キーワード: メタリック塗装、イメージング、アルミフレーク配向
背景と研究目的:
塗装はさまざまな製品の耐候性を高め長寿命化を実現するだけでなく、見栄え向上により商品価値を高めることができ、産業界にとっては広く普及した極めて重要な産業基盤技術といえる。塗装技術は自動車だけでなく家電製品・民生機器・携帯機器・住宅機器・玩具などほとんど全ての製品に使われる極めて身近な存在である。特にメタリックやマイカ塗装は表面光沢を与えるだけでなく、角度によって明度や色彩が変化することで製品に立体感(奥行き)を感じさせ高級感を醸し出せるため採用が拡大している。
自動車においては製品出荷時に塗装されるだけでなく、経年使用された後に部分的に再塗装されるなど、極めて特殊な状況もある。この際に色調や光沢を揃えることが必須であり、いくつかの科学的なアプローチ[1,2]もなされているが、熟練者の経験に頼っているのが現状である。特にメタリック塗装の色味・光沢を揃えることはさらに難易度が高く、メタリック塗装の発色・光沢のメカニズムを科学的に理解・解明することは極めて重要である。
これまで乾燥・焼付工程を経た塗装板サンプルを用いてSEM(走査型電子顕微鏡)やCTスキャン等による光輝材(アルミフレーク)の配向性が、明度や彩度に支配的な影響を与えることが分かっている。アルミフレークのサイズは、長さ20~30 μm、厚み1 μm以下の円盤状であり塗膜中で様々な方向に配向している。SEM観察により、このアルミフレークが水平に配向している割合が多いほど正面から観察した際の明度が高く、横から観察した際の明度が低くなることが分かった。しかしながらこの配向性が塗装工程中のどのような要因によって決定されるのか科学的な解明は困難であった。
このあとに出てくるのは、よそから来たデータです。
Lemma event_destroy_spec a e v v1 : heap_of v !! a = Some (BEvent e) -> fits (ev_type e) (ev_as e) = true ->
  live v (a :: as_blocks (ev_as e)) -> drop_pad_ref (as_pad (ev_as e)) v = Done (tt, v1) ->
  zst_event_destroy (Some a) v = Done (tt, put_heap v1 (erase (a :: as_blocks (ev_as e)) (heap_of v))).
Proof.
  intros Ha Hfit Hl Hu. pose proof (unref_user _ _ _ Hu) as Hus. assert (heap_of v1 = heap_of v) as Hh by (unfold heap_of; by rewrite Hus).
  assert (forall ps, here ps = as_blocks (ev_as e) ->
    (_ ← free_list ps; free (Some a)) v1 = Done (tt, put_heap v1 (erase (a :: as_blocks (ev_as e)) (heap_of v)))) as Hfree.
  { intros ps Hps. rewrite <- Hps in *. destruct Hl as [[Hna Hn]%NoDup_cons Hl].
    erewrite bind_result; [|apply free_list_done; split; [done|]; intros b Hb; rewrite Hh; apply Hl; by right].
    destruct (free_done (Some a) [] (put_heap v1 (erase (here ps) (heap_of v1)))) as [Ef _].
    - split; [apply NoDup_singleton|]. intros b ->%list_elem_of_singleton. rewrite heap_put, erase_lookup, decide_False by done.
      rewrite Hh. apply Hl. by left.
    - rewrite Ef, put_heap_twice, heap_put, Hh. done. }
  unfold zst_event_destroy. erewrite bind_result; [|unfold load; by rewrite Ha]. cbv beta match.
  destruct e as [t src x]. cbn [ev_type ev_as] in *.
  destruct t; destruct x; try discriminate Hfit; cbn [as_pad as_blocks drop_pad_ref] in *;
    try (injection Hu as <-); try (erewrite bind_bind_done; [|exact Hu]); try (erewrite bind_result; [|exact Hu]);
    first [exact (Hfree [] eq_refl)|exact (Hfree [_] eq_refl)|exact (Hfree [_; _] eq_refl)|exact (Hfree [_; _; _] eq_refl)].
Qed.

(** ** The life of an event *)

Lemma erase_lookup_some bs h (a : nat) b : erase bs h !! a = Some b -> h !! a = Some b.
Proof. rewrite erase_lookup. by destruct (decide _). Qed.

(** The new blocks are the ones that were not there. *)
Lemma gives_new bs w w' p b : gives bs (lift_opt p w) w' ->
  b ∈ bs <-> (heap_of w !! b = None /\ is_Some (heap_of w' !! b)).
Proof.
  intros G. pose proof (gv_heap _ _ _ G) as Hh. rewrite heap_lift_opt in Hh. rewrite <- Hh, erase_lookup.
  destruct (decide (b ∈ bs)) as [Hb|Hb]; split; try done.
  - intros _. split; [done|]. by apply (gv_new _ _ _ G).
  - intros [Hn [x Hx]]. congruence.
Qed.
(* ===== verification/TwccSpec.v ===== *)
(** * What congestion control promises: [Twcc] *)

From Stdlib Require Import Ascii String SpecFloat.
From S2P Require Import Prelude CLib Pad RtpDepay Twcc.

Local Open Scope Z_scope.

(** ** Session descriptions *)

(** The pieces between line feeds. *)
Fixpoint split_lf (l : list ascii) : list (list ascii) :=
  match l with
  | [] => [[]]
  | c :: l =>
      if Ascii.eqb c nl then [] :: split_lf l
      else match split_lf l with x :: xs => (c :: x) :: xs | [] => [[c]] end
  end.

Fixpoint skip_cr (l : list ascii) : list ascii :=
  match l with c :: l' => if Ascii.eqb c cr then skip_cr l' else l | [] => [] end.

(** A line as it is written: without what surrounds it, ended by CR LF, and with [inj]
    after a connection line.  An empty one is left out. *)
Definition written (inj : list ascii) (piece : list ascii) : list ascii :=
  match drop_cr (skip_cr piece) with
  | [] => []
  | line => line ++ [cr; nl] ++ (if starts (chars "c=IN ") line then inj else [])
  end.
Definition injected (inj answer : list ascii) : list ascii := concat (map (written inj) (split_lf answer)).

Lemma split_lf_cons l : exists x xs, split_lf l = x :: xs.
Proof. destruct l as [|c l]; cbn [split_lf]; [by eexists _, _|]. destruct (Ascii.eqb c nl); [by eexists _, _|]. destruct (split_lf l); by eexists _, _. Qed.

Lemma cut_line_split p raw rest : cut_line p = (raw, rest) ->
  split_lf p = raw :: match rest with Some r => split_lf r | None => [] end.
Proof.
  revert raw rest. induction p as [|c p IH]; intros raw rest; cbn [cut_line split_lf]; [by intros [= <- <-]|].
  destruct (Ascii.eqb c nl); [by intros [= <- <-]|]. destruct (cut_line p) as [l r]. intros [= <- <-]. by rewrite (IH _ _ eq_refl).
Qed.

Lemma cut_line_length p raw rest : cut_line p = (raw, Some rest) -> (length rest < length p)%nat.
Proof.
  revert raw rest. induction p as [|c p IH]; intros raw rest; cbn [cut_line]; [done|].
  destruct (Ascii.eqb c nl); [intros [= <- <-]; cbn; lia|]. destruct (cut_line p) as [l r]. intros [= <- ->]. specialize (IH _ _ eq_refl). cbn. lia.
Qed.

Lemma cut_line_prefix p raw rest : cut_line p = (raw, rest) -> exists q, p = raw ++ q.
Proof.
  revert raw rest. induction p as [|c p IH]; intros raw rest; cbn [cut_line]; [intros [= <- <-]; by exists []|].
  destruct (Ascii.eqb c nl); [intros [= <- <-]; by exists (c :: p)|]. destruct (cut_line p) as [l r]. intros [= <- <-].
  destruct (IH _ _ eq_refl) as [q ->]. by exists q.
Qed.
Lemma sha1_fips data : bytes_ok data -> zlen data < 2 ^ 61 -> sha1 data (zlen data) = Fips.sha1 data.
Proof.
  intros Hok Hlen. pose proof (zlen_nonneg data) as Hl0. unfold sha1, Fips.sha1.
  replace (u64 (zlen data * 8)) with (8 * zlen data) by (change (2 ^ 61) with 2305843009213693952 in Hlen; cint).
  destruct (full_blocks_spec (Z.to_nat (zlen data)) data 0 init_state) as [E Hw]; [done|by repeat split|lia..|].
  rewrite E in *. cbn [snd] in Hw. rewrite Z.sub_0_r in *. rewrite drop_0 in *. set (q := Z.to_nat (zlen data / 64)) in *. rewrite Z.add_0_l.
  set (rest := sub_bytes (64 * Z.of_nat q) (zlen data - 64 * Z.of_nat q) data).
  assert (Z.of_nat q = zlen data / 64) as Hq by (subst q; pose proof (Z.div_pos (zlen data) 64 ltac:(lia) ltac:(lia)); lia).
  assert (64 * Z.of_nat q <= zlen data < 64 * Z.of_nat q + 64) as Hq' by (rewrite Hq; cint).
  assert (zlen rest = zlen data - 64 * Z.of_nat q) as Hr by (apply zlen_sub_bytes; lia).
  set (front := sub_bytes 0 (64 * Z.of_nat q) data).
  assert (length front = (64 * q)%nat) as Hf by (pose proof (zlen_sub_bytes 0 (64 * Z.of_nat q) data ltac:(lia) ltac:(lia) ltac:(lia)); fold front in H; unfold zlen in H; lia).
  assert (data = front ++ rest) as Ed.
  { subst front rest. rewrite <- (sub_bytes_all data (64 * Z.of_nat q + (zlen data - 64 * Z.of_nat q))) at 1 by lia. by rewrite sub_bytes_split by lia. }
  assert (Fips.hash_blocks q data init_state = Fips.hash_blocks q front init_state) as Eh.
  { rewrite Ed at 1. rewrite <- (Nat.add_0_r q) at 1. by rewrite hash_blocks_app. }
  pose proof (last_blocks rest (8 * zlen data) (Fips.hash_blocks q data init_state)) as HL.
  specialize (HL (bytes_ok_sub _ _ _ Hok) Hw ltac:(lia)). cbv zeta in HL. rewrite <- Hr. fold rest.
  assert (Fips.padded data = front ++ tail rest (8 * zlen data)) as ->.
  { unfold Fips.padded, tail. rewrite Ed at 1. rewrite <- !app_assoc. do 5 f_equal. rewrite Hr.
    replace (55 - (zlen data - 64 * Z.of_nat q)) with (55 - zlen data + Z.of_nat q * 64) by lia. by rewrite Z.mod_add by lia. }
  rewrite length_app, Hf, (Nat.mul_comm 64), Nat.div_add_l by lia. rewrite hash_blocks_app by done. change Fips.H0 with init_state. rewrite <- Eh.
  destruct (56 <=? zlen rest); destruct HL as [<- (?&?&?&?&?)]; by rewrite !put_word_be.
Qed.
(* ===== verification/WsServer.v ===== *)
(** * The WebSocket signalling server: [src/zst_ws_server.c]

    A connection is a number, the receive buffer of a client a block of bytes that may
    be NULL; writing or reading outside of it, or after it was freed, is a fault.  What
    the server does is recorded as it happens: the bytes a connection accepted, the
    connections closed, the callbacks made.  The lock is held except around a callback
    and in [poll]; what the callback and the other threads call then is given by
    [window], one list for each time.  A call made between the unlock and the start of
    the callback counts as made during it. *)

From Stdlib Require Import String Ascii.
From S2P Require Import Prelude CLib Sha1.
Import Sha1 Base64.

Local Open Scope Z_scope.

(** ** State *)

Definition MAX_CLIENTS : nat := 32.
Definition INITIAL_RX_CAP : Z := 4096.

(** [c_buf] has [c_cap + 1] bytes, the first [c_len] of them received. *)
Record ws_client_t := mk_client {
  c_id : Z;
  c_fd : Z;
  c_handshaked : bool;
  c_buf : option bytes;
  c_len : Z;
  c_cap : Z;
}.

(** The callbacks are names of functions, [None] being NULL. *)
Record zst_ws_server_t := mk_server {
  ws_port : Z;
  ws_listen_fd : Z;
  ws_running : bool;
  ws_clients : list ws_client_t;
  ws_next_client_id : Z;
  ws_on_connect : option nat;
  ws_on_message : option nat;
  ws_on_disconnect : option nat;
  ws_user_data : nat;
}.

Definition no_client : ws_client_t := mk_client (-1) (-1) false None 0 0.

Definition with_buf (c : ws_client_t) (buf : option bytes) (len cap : Z) : ws_client_t :=
  mk_client (c_id c) (c_fd c) (c_handshaked c) buf len cap.
Definition with_clients (s : zst_ws_server_t) (cs : list ws_client_t) (next : Z) : zst_ws_server_t :=
  mk_server (ws_port s) (ws_listen_fd s) (ws_running s) cs next (ws_on_connect s) (ws_on_message s) (ws_on_disconnect s) (ws_user_data s).
Definition with_listen (s : zst_ws_server_t) (fd : Z) (running : bool) : zst_ws_server_t :=
  mk_server (ws_port s) fd running (ws_clients s) (ws_next_client_id s) (ws_on_connect s) (ws_on_message s) (ws_on_disconnect s) (ws_user_data s).

(** What the outside sees; a callback comes with its function, its user data and the
    client's number. *)
Inductive action :=
| Sends (fd : Z) (data : bytes)
| Closes (fd : Z)
| OnConnect (cb ud : nat) (id : Z)
| OnMessage (cb ud : nat) (id : Z) (msg : bytes)
| OnDisconnect (cb ud : nat) (id : Z).

(** What is called while the lock is free.  [CallStop] is the server's own thread
    calling [zst_ws_server_stop] from a callback. *)
Inductive api_call :=
| CallSend (id : Z) (data : bytes)
| CallSetCallbacks (on_connect on_message on_disconnect : option nat) (user_data : nat)
| CallStop.

(** The server, the actions so far, and how often [send] was called and the lock was
    free. *)
Record ws_world := mk_ws { w_server : zst_ws_server_t; w_actions : list action; w_sends : nat; w_windows : nat }.

Definition W (A : Type) : Type := ws_world -> outcome (A * ws_world).
#[export] Instance W_ret : MRet W := fun A a w => Done (a, w).
#[export] Instance W_bind : MBind W := fun A B f m w =>
  match m w with Done (a, w) => f a w | Fault => Fault | Unfinished => Unfinished end.
Definition w_fault {A} : W A := fun _ => Fault.
Definition w_stuck {A} : W A := fun _ => Unfinished.

Definition server : W zst_ws_server_t := fun w => Done (w_server w, w).
Definition put_server (s : zst_ws_server_t) : W unit := fun w => Done (tt, mk_ws s (w_actions w) (w_sends w) (w_windows w)).
Definition act (a : action) : W unit := fun w => Done (tt, mk_ws (w_server w) (w_actions w ++ [a]) (w_sends w) (w_windows w)).

Definition client (idx : nat) : W ws_client_t := fun w =>
  match ws_clients (w_server w) !! idx with Some c => Done (c, w) | None => Fault end.
Definition put_client (idx : nat) (c : ws_client_t) : W unit :=
  s ← server; put_server (with_clients s (<[idx := c]> (ws_clients s)) (ws_next_client_id s)).

(** ** Blocks *)

Definition byte_at (buf : bytes) (i : Z) : W Z := if (0 <=? i) && (i <? zlen buf) then mret (rd buf i) else w_fault.
Definition store (buf : bytes) (i v : Z) : W bytes :=
  if (0 <=? i) && (i <? zlen buf) then mret (<[Z.to_nat i := v]> buf) else w_fault.
Definition buf_of (c : ws_client_t) : W bytes := match c_buf c with Some b => mret b | None => w_fault end.

(** [memmove(buf, buf + off, n)] *)
Definition move_front (buf : bytes) (off n : Z) : W bytes :=
  if n =? 0 then mret buf
  else if (0 <=? off) && (0 <=? n) && (off + n <=? zlen buf) then mret (sub_bytes off n buf ++ drop (Z.to_nat n) buf) else w_fault.

(** The string at the start of a block. *)
Fixpoint c_string (buf : bytes) : bytes :=
  match buf with b :: buf => if b =? 0 then [] else b :: c_string buf | [] => [] end.

Fixpoint begins (p l : bytes) : bool :=
  match p, l with [], _ => true | a :: p, b :: l => (a =? b) && begins p l | _, [] => false end.
(** [strstr], as an offset. *)
Fixpoint find_text (p l : bytes) : option nat :=
  if begins p l then Some 0%nat else match l with [] => None | _ :: l => S <$> find_text p l end.
(** [strspn] skipped, and what [strcspn] spans. *)
Fixpoint skip_any (set l : bytes) : bytes :=
  match l with b :: l' => if existsb (Z.eqb b) set then skip_any set l' else l | [] => [] end.
Fixpoint until_any (set l : bytes) : bytes :=
  match l with b :: l => if existsb (Z.eqb b) set then [] else b :: until_any set l | [] => [] end.
(* ===== verification/WsServerSpec.v ===== *)
(** * What the WebSocket server promises: [WsServer] *)

From Stdlib Require Import String Ascii.
From S2P Require Import Prelude CLib Sha1 Sha1Spec WsServer.

Local Open Scope Z_scope.

(** ** Frames, as RFC 6455 lays them out *)

Definition big (l : bytes) : Z := fold_left (fun v b => v * 256 + b) l 0.

(** The length of the payload and of the header before the mask. *)
Definition frame_length (l : bytes) : option (Z * Z) :=
  if zlen l <? 2 then None
  else
    let len7 := rd l 1 mod 128 in
    if len7 =? 126 then if zlen l <? 4 then None else Some (big (sub_bytes 2 2 l), 4)
    else if len7 =? 127 then if zlen l <? 10 then None else Some (big (sub_bytes 2 8 l), 10)
    else Some (len7, 2).

Inductive frame_result :=
| NeedMore
| Wraps                                          (* longer than 2^64 bytes *)
| Frame (opcode : Z) (payload : bytes) (total : Z).

(** RFC 6455, 5.3: each octet is combined with the first of the key, which then goes to
    its end. *)
Fixpoint mask_octets (key l : bytes) : bytes :=
  match l with
  | [] => []
  | b :: l => Z.lxor b (rd key 0) :: mask_octets (drop 1 key ++ [rd key 0]) l
  end.

Definition next_frame (l : bytes) : frame_result :=
  match frame_length l with
  | None => NeedMore
  | Some (n, h) =>
      let m := if rd l 1 <? 128 then 0 else 4 in
      if 2 ^ 64 <=? h + m + n then Wraps
      else if zlen l <? h + m + n then NeedMore
      else
        let payload := sub_bytes (h + m) n l in
        Frame (rd l 0 mod 16) (if m =? 0 then payload else mask_octets (sub_bytes h 4 l) payload) (h + m + n)
  end.

(** ** Running without a fault *)

Definition returns {A} (m : W A) (w : ws_world) (Q : A -> ws_world -> Prop) : Prop := exists a w', m w = Done (a, w') /\ Q a w'.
今回は今後計画している塗装中・ウエット状態での重ね塗り・乾燥・焼付けに至る動的なイメージング観察のための予備試験であり、観察条件・観察手法を検討することにより、SEM観察と同様のアルミフレークの配向解析ができることを目的として実験を行った。この観察方法を確立できれば、in-situでのアルミフレークの配向状態の動的観察につながり、配向メカニズムを明らかにできることが期待され、メカニズムが明らかになれば色変動を解消し品質の向上につながることが期待される。さらにはメカニズムの理解により、これまでにない新しい塗料や塗装技術の創成へと発展することを期待する。
実験:
SPring-8のBL46XUのビームラインを使用し、入射光の形状はフロントエンドスリットの開口を1×1 mmにして、試料上でのビームサイズは測定していないが、視野サイズより少し大きい程度に成型した。ミラーの入射角度は2.94348 mradに設定した。試料は樹脂(塗装材:ポリプロピレン(PP)、塗料:アクリル樹脂)とアルミフレークからなり、比較的軽元素であるため、X線エネルギーは10 keV、15 keVで試験し最適条件を検討した。また、樹脂とアルミフレークとの吸収差が比較的大きく、屈折コントラストを用いずともアルミフレークが観察可能であると考えられるためカメラ長は30 mm、検出器は浜松ホトニクス社製のビームモニタ3(10倍レンズ)とCCDカメラ(C4880-41S)を組み合わせて用いた。in-situ測定のため実験ハッチ内に自動塗装ガン、ハロゲンヒーター、塗料吸着処理用の活性炭吸着装置を設置し実験ハッチ外から遠隔操作した(ただし、今回ハロゲンヒーターはカメラへの熱影響が懸念されたため使用しなかった)(図1)。
図1 実験装置外観
入射光の向きから見て、横15 mm、高さ3 mm、奥行き5 mmのPPの上部に幅0.1 mm~1 mm、高さ0.2 mmの楔形の溝を形成した塗装材の上部から、乾燥後の塗膜厚み約20 μmになるよう、アルミフレークを含むアクリル塗料を塗布し、溝内に塗装された部分を二次元イメージング(露光時間120 ms)により観察した(図2)。120 msの露光時間にデータ保存の時間を加え、0.6 s毎に1画像を撮影した(図3)。また、別途塗装済みの樹脂板を直径1 mmの円柱状にくりぬき、塗膜の断面をCTによる三次元イメージング測定(露光時間120 ms、測定画像数920枚)により観察した。
図2 測定光学系配置
図3 塗装過程のアルミ片の挙動(0-48.0 s)
(図中の黒い針状の物質がアルミ片)
結果および考察:
塗装過程の二次元イメージングは、塗装材を奥行き方向に約5 mm透過する必要があるため10 keVでは計測できず15 keVで測定を行った。観察する溝の幅は、広い側ではアルミフレークが多く重なりあい、光が透過しなかったため狭い0.1~0.2 mm部分を観察した。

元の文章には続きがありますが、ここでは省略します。